In fact, the “flamelet simulation” predicts complete reactions near the injection section and close to the wall while the second shows more realistic delay times.
Moreover, the difference in the calculated temperature maps is remarkable: the “flamelet simulation” predicts a quite homogenous temperature distribution with the highest value close to the wall, as if a “quasi-adiabatic boundary condition” were imposed on the wall, while the “EDC simulation” predicts -quite on the contrary- a hot core and a colder zone near the wall, respecting the wall heat fluxes due to the constant low wall temperature imposed.

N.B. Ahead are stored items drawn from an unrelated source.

(* ===== verification/IOManager.v ===== *)
(** * The I/O manager: src/src/fiber/iomannager.cc

    The contexts of the descriptors, the count of pending events, and what epoll was
    last told of each descriptor.  An operation takes the outcome of the [epoll_ctl] it
    makes; a turn of [idle] takes what [epoll_wait] returned.  The sections under the
    manager's mutex and under a context's mutex are operations of their own, so that
    threads can be interleaved between them. *)

From S2P Require Import Prelude Fiber Scheduler Timer.
#[local] Set Default Goal Selector "!".

Definition NONE : Z := 0.
Definition READ : Z := 1.
Definition WRITE : Z := 4.
Definition EPOLLIN : Z := 1.
Definition EPOLLOUT : Z := 4.
Definition EPOLLERR : Z := 8.
Definition EPOLLHUP : Z := 16.
Definition EPOLLET : Z := 2 ^ 31.

Inductive epoll_op := EPOLL_CTL_ADD | EPOLL_CTL_MOD | EPOLL_CTL_DEL.

Definition has (events event : Z) : bool := negb (Z.land events event =? 0).

Section IOManager.
Context {F : Type}.

(** [EventContext]; a scheduler is a number, a fiber its address. *)
Record EventContext := mkEC {
  ec_scheduler : option nat;
  ec_fiber : option nat;
  ec_cb : option F
}.

Record FdContext := mkFC {
  ctx_read : EventContext;
  ctx_write : EventContext;
  ctx_fd : Z;
  ctx_events : Z
}.

Record IOManager := mkIO {
  m_fdContexts : list FdContext;
  m_pendingEventCount : Z;
  interest : gmap Z Z;                          (** the events epoll watches, by descriptor *)
  posted : list (nat * ScheduleTask F)          (** the calls of [schedule], to which scheduler *)
}.

Abbreviation IO := (M IOManager).

Definition set_contexts (l : list FdContext) (s : IOManager) : IOManager :=
  mkIO l (m_pendingEventCount s) (interest s) (posted s).
Definition add_pending (d : Z) (s : IOManager) : IOManager :=
  mkIO (m_fdContexts s) (u64 (m_pendingEventCount s + d)) (interest s) (posted s).
Definition set_interest (i : gmap Z Z) (s : IOManager) : IOManager :=
  mkIO (m_fdContexts s) (m_pendingEventCount s) i (posted s).
Definition post (sch : nat) (t : ScheduleTask F) (s : IOManager) : IOManager :=
  mkIO (m_fdContexts s) (m_pendingEventCount s) (interest s) (posted s ++ [(sch, t)]).

Definition no_waiter : EventContext := mkEC None None None.
Definition new_FdContext (fd : Z) : FdContext := mkFC no_waiter no_waiter fd NONE.

Definition set_events (ev : Z) (c : FdContext) : FdContext :=
  mkFC (ctx_read c) (ctx_write c) (ctx_fd c) ev.

(** [getEventContext] and the assignment through the reference it returns. *)
Definition getEventContext (event : Z) (c : FdContext) : IO EventContext :=
  if event =? READ then mret (ctx_read c)
  else if event =? WRITE then mret (ctx_write c)
  else crashed AssertFail.

Definition set_ec (event : Z) (e : EventContext) (c : FdContext) : FdContext :=
  if event =? READ then mkFC e (ctx_write c) (ctx_fd c) (ctx_events c)
  else mkFC (ctx_read c) e (ctx_fd c) (ctx_events c).

Definition resetEventContext (event : Z) (c : FdContext) : FdContext := set_ec event no_waiter c.

(** ** The vector of contexts *)

Definition contextResize (size : nat) : IO unit :=
  modify (fun s =>
    let l := take size (m_fdContexts s) in
    set_contexts (l ++ ((fun i => new_FdContext (Z.of_nat i)) <$> seq (length l) (size - length l))) s).

Definition new_IOManager : IOManager :=
  mkIO ((fun i => new_FdContext (Z.of_nat i)) <$> seq 0 32) 0 ∅ [].

Definition context (fd : Z) : IO FdContext :=
  s ← get;
  if fd <? 0 then crashed OutOfBounds
  else match m_fdContexts s !! Z.to_nat fd with Some c => mret c | None => crashed OutOfBounds end.

Definition put_context (fd : Z) (c : FdContext) : IO unit :=
  modify (fun s => set_contexts (<[Z.to_nat fd := c]> (m_fdContexts s)) s).

(** The first section of each operation: whether the vector reaches [fd]. *)
Definition in_range (fd : Z) : IO bool := gets (fun s => fd <? Z.of_nat (length (m_fdContexts s))).

(** The second section of [addEvent], when it does not; the size is not tested again. *)
Definition grow (fd : Z) : IO unit := contextResize (Z.to_nat (3 * fd / 2)).

(** ** epoll *)

Definition epoll_ctl (rt : Z) (op : epoll_op) (fd events : Z) : IO Z :=
  when (rt =? 0)
    (modify (fun s => set_interest
       (match op with EPOLL_CTL_DEL => delete fd (interest s) | _ => <[fd := events]> (interest s) end) s)) ;;
  mret rt.

(** ** Operations *)

Definition triggerEvent (fd event : Z) : IO unit :=
  c ← context fd;
  assert (has (ctx_events c) event) ;;
  let c := set_events (Z.land (ctx_events c) (Z.lnot event)) c in
  put_context fd c ;;
  e ← getEventContext event c;
  match ec_scheduler e with
  | None => crashed NullDeref
  | Some sch =>
      modify (post sch (match ec_cb e with
                        | Some cb => mkTask None (Some cb) (-1)
                        | None => mkTask (ec_fiber e) None (-1)
                        end)) ;;
      put_context fd (resetEventContext event c)
  end.

(** The last section of [addEvent]; [self] is [Scheduler::GetThis()], [fiber] the current
    fiber and whether its state is EXEC. *)
Definition register (rt : Z) (self : option nat) (fiber : nat * bool) (fd event : Z) (cb : option F) : IO Z :=
  c ← context fd;
  assert (negb (has (ctx_events c) event)) ;;
  let op := if ctx_events c =? 0 then EPOLL_CTL_ADD else EPOLL_CTL_MOD in
  rt ← epoll_ctl rt op fd (Z.lor EPOLLET (Z.lor (ctx_events c) event));
  if negb (rt =? 0) then mret (-1) else
  modify (add_pending 1) ;;
  let c := set_events (Z.lor (ctx_events c) event) c in
  put_context fd c ;;
  e ← getEventContext event c;
  assert (bool_decide (ec_scheduler e = None) && bool_decide (ec_fiber e = None) &&
          match ec_cb e with None => true | Some _ => false end) ;;
  match cb with
  | Some cb => put_context fd (set_ec event (mkEC self None (Some cb)) c)
  | None =>
      put_context fd (set_ec event (mkEC self (Some (fst fiber)) None) c) ;;
      assert (snd fiber)
  end ;;
  mret 0.

Definition addEvent (rt : Z) (self : option nat) (fiber : nat * bool) (fd event : Z) (cb : option F) : IO Z :=
  found ← in_range fd;
  when (negb found) (grow fd) ;;
  register rt self fiber fd event cb.

Definition op_without (newEvents : Z) : epoll_op :=
  if newEvents =? 0 then EPOLL_CTL_DEL else EPOLL_CTL_MOD.

Definition delEvent (rt fd event : Z) : IO bool :=
  found ← in_range fd;
  if negb found then mret false else
  c ← context fd;
  if negb (has (ctx_events c) event) then mret false else
  let newEvents := Z.land (ctx_events c) (Z.lnot event) in
  rt ← epoll_ctl rt (op_without newEvents) fd (Z.lor EPOLLET newEvents);
  if negb (rt =? 0) then mret false else
  modify (add_pending (-1)) ;;
  let c := set_events newEvents c in
  put_context fd c ;;
  getEventContext event c ;;
  put_context fd (resetEventContext event c) ;;
  mret true.

Definition cancelEvent (rt fd event : Z) : IO bool :=
  found ← in_range fd;
  if negb found then mret false else
  c ← context fd;
  if negb (has (ctx_events c) event) then mret false else
  let newEvents := Z.land (ctx_events c) (Z.lnot event) in
  rt ← epoll_ctl rt (op_without newEvents) fd (Z.lor EPOLLET newEvents);
  if negb (rt =? 0) then mret false else
  triggerEvent fd event ;;
  modify (add_pending (-1)) ;;
  mret true.

(** [triggerEvent] and the count, when [b] holds. *)
Definition trigger_if (b : bool) (fd event : Z) : IO unit :=
  if b then triggerEvent fd event ;; modify (add_pending (-1)) else mret tt.

Definition cancelAll (rt fd : Z) : IO bool :=
  found ← in_range fd;
  if negb found then mret false else
  c ← context fd;
  if ctx_events c =? 0 then mret false else
  rt ← epoll_ctl rt EPOLL_CTL_DEL fd 0;
  if negb (rt =? 0) then mret false else
  trigger_if (has (ctx_events c) READ) fd READ ;;
  c ← context fd;
  trigger_if (has (ctx_events c) WRITE) fd WRITE ;;
  c ← context fd;
  assert (ctx_events c =? 0) ;;
  mret true.

(** ** The event loop *)

Definition stopping (nextTimeout : Z) (s : IOManager) (scheduler_stopping : bool) : bool :=
  (nextTimeout =? 2 ^ 64 - 1) && (m_pendingEventCount s =? 0) && scheduler_stopping.

(** The last argument of [epoll_wait]. *)
Definition wait_timeout (nextTimeout : Z) : Z :=
  let t := if nextTimeout =? 2 ^ 64 - 1 then 5000 else u64 (Z.min (i32 nextTimeout) 5000) in
  i32 t.

(** An entry of the array [epoll_wait] fills. *)
Inductive epoll_event :=
| Tickle
| Ready (fd events : Z).

(** The body of the loop over the entries; [rt2] is the outcome of its [epoll_ctl]. *)
Definition handle (ev : epoll_event) (rt2 : Z) : IO unit :=
  match ev with
  | Tickle => mret tt
  | Ready fd events =>
      c ← context fd;
      let events := if has events (Z.lor EPOLLERR EPOLLHUP)
                    then Z.lor events (Z.land (Z.lor EPOLLIN EPOLLOUT) (ctx_events c)) else events in
      let realEvents := Z.lor (if has events EPOLLIN then READ else NONE)
                              (if has events EPOLLOUT then WRITE else NONE) in
      if Z.land (ctx_events c) realEvents =? NONE then mret tt else
      let leftEvents := Z.land (ctx_events c) (Z.lnot realEvents) in
      rt2 ← epoll_ctl rt2 (op_without leftEvents) (ctx_fd c) (Z.lor EPOLLET leftEvents);
      if negb (rt2 =? 0) then mret tt else
      trigger_if (has realEvents READ) fd READ ;;
      trigger_if (has realEvents WRITE) fd WRITE
  end.

Fixpoint handle_all (l : list (epoll_event * Z)) : IO unit :=
  match l with
  | [] => mret tt
  | (ev, rt2) :: l => handle ev rt2 ;; handle_all l
  end.
End IOManager.
Arguments EventContext : clear implicits.
Arguments FdContext : clear implicits.
Arguments IOManager : clear implicits.

(** ** A turn of [idle] *)

Section idle.
Context {G : Type}.
Abbreviation CB := (callback G).

(** The two bases of the class. *)
Record Reactor := mkReactor { io : IOManager CB; timers : TimerManager G }.

Definition on_io {A} (m : M (IOManager CB) A) : M Reactor A :=
  fun r => let '(x, s) := m (io r) in (x, mkReactor s (timers r)).
Definition on_timers {A} (m : M (TimerManager G) A) : M Reactor A :=
  fun r => let '(x, s) := m (timers r) in (x, mkReactor (io r) s).

(** [schedule(cb)] for each; an empty function makes no task. *)
Fixpoint schedule_all (self : nat) (cbs : list (option CB)) : M (IOManager CB) unit :=
  match cbs with
  | [] => mret tt
  | Some cb :: cbs => modify (post self (mkTask None (Some cb) (-1))) ;; schedule_all self cbs
  | None :: cbs => schedule_all self cbs
  end.

(** From the test of [stopping] to the yield: [None] when the loop is left, otherwise the
    timeout passed to [epoll_wait], which returned [evs].  [now] and [now'] are the clock
    readings, [tmp] the address of the temporary timer. *)
Definition idle_turn (self : nat) (scheduler_stopping : bool) (now now' tmp : Z)
    (evs : list (epoll_event * Z)) : M Reactor (option Z) :=
  nextTimeout ← on_timers (getNextTimer now);
  r ← get;
  if stopping nextTimeout (io r) scheduler_stopping then mret None else
  cbs ← on_timers (listExpiredCb tmp now');
  on_io (schedule_all self cbs) ;;
  on_io (handle_all evs) ;;
  mret (Some (wait_timeout nextTimeout)).
End idle.
(* ===== verification/IOManagerTheorems.v ===== *)
(** * The I/O manager: the properties *)

From S2P Require Import Prelude Fiber Scheduler Timer TimerSpec IOManager.
#[local] Set Default Goal Selector "!".

Section inv.
Context {F : Type}.
Implicit Types (s : IOManager F) (c : FdContext F) (e : EventContext F).

(** ** The invariant *)

(** A waiter is absent, or a scheduler with a fiber or a callback. *)
Definition ec_ok e : Prop :=
  match ec_scheduler e, ec_fiber e, ec_cb e with
  | None, None, None => True
  | Some _, Some _, None | Some _, None, Some _ => True
  | _, _, _ => False
  end.

Definition armed e : bool := bool_decide (ec_scheduler e <> None).

Definition bits (r w : bool) : Z := (if r then READ else 0) + (if w then WRITE else 0).
Definition count (r w : bool) : Z := (if r then 1 else 0) + (if w then 1 else 0).

(** The events of a context are those somebody waits for. *)
Definition ctx_ok c : Prop :=
  ec_ok (ctx_read c) /\ ec_ok (ctx_write c) /\
  ctx_events c = bits (armed (ctx_read c)) (armed (ctx_write c)).

Definition pending c : Z := count (armed (ctx_read c)) (armed (ctx_write c)).

Definition total (l : list (FdContext F)) : Z := fold_right (fun c n => pending c + n) 0 l.

(** The calls of [schedule] a waiter gives rise to. *)
Definition task_of e : ScheduleTask F :=
  match ec_cb e with Some cb => mkTask None (Some cb) (-1) | None => mkTask (ec_fiber e) None (-1) end.

(** The waiter of an event, and whether there is one. *)
Definition ec_of (event : Z) c : EventContext F := if event =? READ then ctx_read c else ctx_write c.
Definition waits (event : Z) c : bool := armed (ec_of event c).
Definition waiter (event : Z) c : list (nat * ScheduleTask F) :=
  match ec_scheduler (ec_of event c) with Some sch => [(sch, task_of (ec_of event c))] | None => [] end.
Definition waiters c := waiter READ c ++ waiter WRITE c.
Definition waiting (l : list (FdContext F)) := l ≫= waiters.

(** What epoll should watch for a context. *)
Definition watched c : option Z :=
  if ctx_events c =? 0 then None else Some (Z.lor EPOLLET (ctx_events c)).

Record io_inv s : Prop := {
  ii_ctx i c : m_fdContexts s !! i = Some c -> ctx_ok c /\ ctx_fd c = Z.of_nat i;
  ii_pending : m_pendingEventCount s = total (m_fdContexts s);
  ii_size : 32 <= Z.of_nat (length (m_fdContexts s)) < 2 ^ 32;
  ii_interest fd : 0 <= fd -> interest s !! fd =
    match m_fdContexts s !! Z.to_nat fd with Some c => watched c | None => None end
}.

Definition event_ok (event : Z) : Prop := event = READ \/ event = WRITE.

(** The context without the waiter of [event]. *)
Definition without (event : Z) c : FdContext F :=
  resetEventContext event (set_events (Z.land (ctx_events c) (Z.lnot event)) c).

Definition ctx_at s (fd : Z) : option (FdContext F) := m_fdContexts s !! Z.to_nat fd.

Lemma has_waits event c : event_ok event -> ctx_ok c -> has (ctx_events c) event = waits event c.
Proof.
  intros He (_ & _ & Hev). unfold has, waits, ec_of. rewrite Hev.
  destruct He as [-> | ->]; cbn [Z.eqb Pos.eqb READ WRITE];
    by destruct (armed (ctx_read c)), (armed (ctx_write c)).
Qed.
(* ===== verification/Stream.v ===== *)
(** * Streams: src/src/stream/stream.cc and SocketStream.cc

    [Stream] as an interface whose state is the transport, the fixed-size transfers over it,
    and its implementation on a [Socket].  A buffer passed by address is a byte string that
    a read returns changed. *)

From S2P Require Import Prelude Endians ByteArray ByteArrayIo Address Socket.
#[local] Set Default Goal Selector "!".

(** The virtual methods; [read] returns its result and the bytes it puts at the start of the
    buffer, the variants on a byte array change it. *)
Class Stream (T : Type) := {
  read : Z -> M T (Z * str);
  read_ba : Z -> M (ByteArray * T) Z;
  write : str -> M T Z;
  write_ba : Z -> M (ByteArray * T) Z
}.

Section Stream.
Context {T : Type} `{Stream T}.

(** A call is passed [left] bytes from [buffer + offset] on, to fill or to take: they must be in the
    buffer. *)
Definition room (buffer : str) (offset left : Z) : M T unit :=
  if (0 <=? offset) && (offset + left <=? Z.of_nat (length buffer)) then mret tt else crashed OutOfBounds.

(** The loop of [readFixSize(void*, size_t)]: [offset] and [left] are its locals; what [read] returns
    is an [int]. *)
Fixpoint read_loop (fuel : nat) (length offset left : Z) (buffer : str) : M T (Z * str) :=
  match fuel with
  | O => crashed OutOfFuel
  | S fuel =>
      if 0 <? left then
        room buffer offset left ;;
        '(len, bs) ← read left;
        let buffer := splice (Z.to_nat offset) bs buffer in
        if len <=? 0 then mret (len, buffer)
        else read_loop fuel length (u64 (offset + len)) (i64 (left - len)) buffer
      else mret (i32 length, buffer)
  end.

Definition readFixSize (fuel : nat) (buffer : str) (length : Z) : M T (Z * str) :=
  read_loop fuel length 0 (i64 length) buffer.

Fixpoint write_loop (fuel : nat) (length offset left : Z) (buffer : str) : M T Z :=
  match fuel with
  | O => crashed OutOfFuel
  | S fuel =>
      if 0 <? left then
        room buffer offset left ;;
        len ← write (slice (Z.to_nat offset) (Z.to_nat left) buffer);
        if len <=? 0 then mret len
        else write_loop fuel length (u64 (offset + len)) (i64 (left - len)) buffer
      else mret (i32 length)
  end.

Definition writeFixSize (fuel : nat) (buffer : str) (length : Z) : M T Z :=
  write_loop fuel length 0 (i64 length) buffer.

(** The loops over a byte array: [m] is the virtual call, [read_ba] or [write_ba]. *)
Fixpoint ba_loop (m : Z -> M (ByteArray * T) Z) (fuel : nat) (length left : Z) : M (ByteArray * T) Z :=
  match fuel with
  | O => crashed OutOfFuel
  | S fuel =>
      if 0 <? left then
        len ← m left;
        if len <=? 0 then mret len
        else ba_loop m fuel length (i64 (left - len))
      else mret (i32 length)
  end.

Definition readFixSize_ba (fuel : nat) (length : Z) : M (ByteArray * T) Z :=
  ba_loop read_ba fuel length (i64 length).
Definition writeFixSize_ba (fuel : nat) (length : Z) : M (ByteArray * T) Z :=
  ba_loop write_ba fuel length (i64 length).
End Stream.

(** ** SocketStream *)

Section SocketStream.
Context (host : byte_order) {K : Type} `{Net K} (uninit : nat -> nat -> byte).

(** [ss_socket] is [None] for the null pointer. *)
Record SocketStream := mkSS {
  ss_socket : option Sock;
  ss_owner : bool;
  ss_net : K
}.

Definition ss_connected (s : SocketStream) : bool :=
  match ss_socket s with Some sock => isConnected sock | None => false end.

(** A method of the socket, which is not null. *)
Definition on_socket {A} (m : M (Sock * K) A) : M SocketStream A :=
  fun s => match ss_socket s with
           | None => (Crash NullDeref, s)
           | Some sock => let '(r, (sock, k)) := m (sock, ss_net s) in (r, mkSS (Some sock) (ss_owner s) k)
           end.

Definition SocketStream_read (length : Z) : M SocketStream (Z * str) :=
  s ← get;
  if negb (ss_connected s) then mret (-1, []) else on_socket (recv length 0).

Definition SocketStream_write (buffer : str) : M SocketStream Z :=
  s ← get;
  if negb (ss_connected s) then mret (-1) else on_socket (send buffer 0).

Definition on_ba {A T} (m : M ByteArray A) : M (ByteArray * T) A :=
  fun p => let '(r, b) := m (fst p) in (r, (b, snd p)).
Definition on_stream {A T} (m : M T A) : M (ByteArray * T) A :=
  fun p => let '(r, t) := m (snd p) in (r, (fst p, t)).

(** The system puts the bytes received into the entries; the position is an unsigned 64-bit
    sum. *)
Definition SocketStream_read_ba (length : Z) : M (ByteArray * SocketStream) Z :=
  '(_, s) ← get;
  if negb (ss_connected s) then mret (-1) else
  '(_, iovs) ← on_ba (getWriteBuffers uninit (Z.to_nat length));
  '(rt, bs) ← on_stream (on_socket (recv_iov (Z.of_nat ∘ iov_len <$> iovs) 0));
  on_ba (modify (fun b => set_nodes (scatter (m_nodes b) iovs bs) b)) ;;
  when (0 <? rt) (on_ba (b ← get; setPosition (m_position b + Z.to_nat rt))) ;;
  mret rt.

(** With no entry at all [&iovs[0]] designates none. *)
Definition getReadBuffers_m (len : nat) : M ByteArray (nat * list iovec) :=
  fun b => (getReadBuffers len b, b).

Definition SocketStream_write_ba (length : Z) : M (ByteArray * SocketStream) Z :=
  '(_, s) ← get;
  if negb (ss_connected s) then mret (-1) else
  '(_, iovs) ← on_ba (getReadBuffers_m (Z.to_nat length));
  '(b, _) ← get;
  rt ← on_stream (on_socket (send_iov ((fun v => gather (m_nodes b) [v]) <$> iovs) 0));
  when (0 <? rt) (on_ba (setPosition (m_position b + Z.to_nat rt))) ;;
  mret rt.

#[export] Instance SocketStream_stream : Stream SocketStream := {|
  read := SocketStream_read;
  read_ba := SocketStream_read_ba;
  write := SocketStream_write;
  write_ba := SocketStream_write_ba
|}.

Definition SocketStream_close : M SocketStream unit :=
  s ← get;
  match ss_socket s with None => mret tt | Some _ => on_socket close ;; mret tt end.

(** The destructor. *)
Definition SocketStream_destroy : M SocketStream unit :=
  s ← get;
  if ss_owner s then SocketStream_close else mret tt.

Definition SocketStream_getRemoteAddress : M SocketStream (option Address) :=
  s ← get;
  match ss_socket s with None => mret None | Some _ => a ← on_socket (getRemoteAddress host); mret (Some a) end.

Definition SocketStream_getLocalAddress : M SocketStream (option Address) :=
  s ← get;
  match ss_socket s with None => mret None | Some _ => a ← on_socket (getLocalAddress host); mret (Some a) end.

Definition address_string (a : option Address) : str :=
  match a with Some a => Address.toString host a | None => [] end.
Definition getRemoteAddressString : M SocketStream str := a ← SocketStream_getRemoteAddress; mret (address_string a).
Definition getLocalAddressString : M SocketStream str := a ← SocketStream_getLocalAddress; mret (address_string a).
End SocketStream.
Arguments SocketStream : clear implicits.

We conclude that the EDC approach is more accurate than the flamelets model and it is more suitable to study the evolution phenomena inside combustion chambers of this scale.
A future study will focus on the comparison of the simulation results with suitable experimental data in order to validate the computational model and to obtain useful design information.